Data extracted from a collection
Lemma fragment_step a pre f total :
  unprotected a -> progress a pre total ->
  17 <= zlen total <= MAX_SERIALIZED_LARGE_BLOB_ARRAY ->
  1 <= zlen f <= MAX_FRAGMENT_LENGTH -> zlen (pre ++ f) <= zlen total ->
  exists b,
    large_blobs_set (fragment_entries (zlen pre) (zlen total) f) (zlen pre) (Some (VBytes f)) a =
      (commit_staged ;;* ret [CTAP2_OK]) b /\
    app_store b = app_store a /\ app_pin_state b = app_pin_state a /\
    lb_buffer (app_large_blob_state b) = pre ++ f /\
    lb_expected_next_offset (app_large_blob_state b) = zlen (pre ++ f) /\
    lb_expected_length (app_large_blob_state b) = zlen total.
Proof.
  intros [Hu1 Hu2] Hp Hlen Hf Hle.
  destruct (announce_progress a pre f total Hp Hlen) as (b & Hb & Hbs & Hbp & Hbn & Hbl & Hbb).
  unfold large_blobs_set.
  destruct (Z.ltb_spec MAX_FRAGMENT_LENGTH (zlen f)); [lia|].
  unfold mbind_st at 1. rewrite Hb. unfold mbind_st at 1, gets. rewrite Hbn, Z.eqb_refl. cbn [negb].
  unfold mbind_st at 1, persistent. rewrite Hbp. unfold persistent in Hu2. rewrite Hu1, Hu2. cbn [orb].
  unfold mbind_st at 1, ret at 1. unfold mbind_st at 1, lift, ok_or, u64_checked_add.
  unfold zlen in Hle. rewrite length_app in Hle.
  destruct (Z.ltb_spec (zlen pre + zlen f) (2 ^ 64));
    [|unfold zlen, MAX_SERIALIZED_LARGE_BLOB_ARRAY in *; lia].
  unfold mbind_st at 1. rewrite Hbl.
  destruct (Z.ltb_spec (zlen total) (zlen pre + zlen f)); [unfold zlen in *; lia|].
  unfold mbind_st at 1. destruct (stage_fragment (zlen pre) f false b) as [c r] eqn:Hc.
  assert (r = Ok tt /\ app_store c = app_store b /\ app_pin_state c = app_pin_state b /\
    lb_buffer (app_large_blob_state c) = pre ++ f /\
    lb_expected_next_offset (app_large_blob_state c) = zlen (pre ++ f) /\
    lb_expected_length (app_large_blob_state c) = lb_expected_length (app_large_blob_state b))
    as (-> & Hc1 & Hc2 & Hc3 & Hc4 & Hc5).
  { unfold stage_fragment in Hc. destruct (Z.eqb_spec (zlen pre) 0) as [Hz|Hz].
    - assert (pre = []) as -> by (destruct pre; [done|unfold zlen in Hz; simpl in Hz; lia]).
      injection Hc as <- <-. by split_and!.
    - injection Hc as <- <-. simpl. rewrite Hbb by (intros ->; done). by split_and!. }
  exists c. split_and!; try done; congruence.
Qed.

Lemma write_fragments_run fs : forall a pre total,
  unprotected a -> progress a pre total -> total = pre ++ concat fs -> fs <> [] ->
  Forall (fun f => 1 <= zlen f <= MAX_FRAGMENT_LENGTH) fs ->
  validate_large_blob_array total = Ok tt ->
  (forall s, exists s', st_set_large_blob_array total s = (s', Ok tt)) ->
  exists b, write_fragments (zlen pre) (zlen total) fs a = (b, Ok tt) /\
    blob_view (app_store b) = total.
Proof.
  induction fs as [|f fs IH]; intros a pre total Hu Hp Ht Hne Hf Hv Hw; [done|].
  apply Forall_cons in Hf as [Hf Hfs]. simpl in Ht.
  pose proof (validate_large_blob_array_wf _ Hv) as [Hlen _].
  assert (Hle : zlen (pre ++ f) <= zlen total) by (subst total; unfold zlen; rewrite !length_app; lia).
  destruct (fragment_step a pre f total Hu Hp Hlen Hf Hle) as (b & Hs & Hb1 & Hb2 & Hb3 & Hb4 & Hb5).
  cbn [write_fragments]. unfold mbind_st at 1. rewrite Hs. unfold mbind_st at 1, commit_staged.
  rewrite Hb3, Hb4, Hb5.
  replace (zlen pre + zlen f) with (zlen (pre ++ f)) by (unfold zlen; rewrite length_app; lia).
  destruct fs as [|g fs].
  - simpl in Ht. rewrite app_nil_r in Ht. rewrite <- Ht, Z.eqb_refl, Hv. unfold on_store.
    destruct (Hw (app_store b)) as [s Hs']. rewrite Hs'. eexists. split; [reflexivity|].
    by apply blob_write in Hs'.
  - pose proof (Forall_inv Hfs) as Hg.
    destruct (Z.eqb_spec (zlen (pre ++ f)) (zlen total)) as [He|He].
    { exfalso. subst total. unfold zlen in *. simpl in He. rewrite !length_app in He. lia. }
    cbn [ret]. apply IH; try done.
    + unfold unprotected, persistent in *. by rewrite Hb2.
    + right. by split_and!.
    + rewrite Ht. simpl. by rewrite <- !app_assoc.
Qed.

PROBLEM TO SOLVE: Retype the records above from the very first line down to the line with "large_blobs_set (fragment_entries (zlen", keeping both of those lines. Include nothing beyond them.

TASK OUTPUT:
Lemma fragment_step a pre f total :
  unprotected a -> progress a pre total ->
  17 <= zlen total <= MAX_SERIALIZED_LARGE_BLOB_ARRAY ->
  1 <= zlen f <= MAX_FRAGMENT_LENGTH -> zlen (pre ++ f) <= zlen total ->
  exists b,
    large_blobs_set (fragment_entries (zlen pre) (zlen total) f) (zlen pre) (Some (VBytes f)) a =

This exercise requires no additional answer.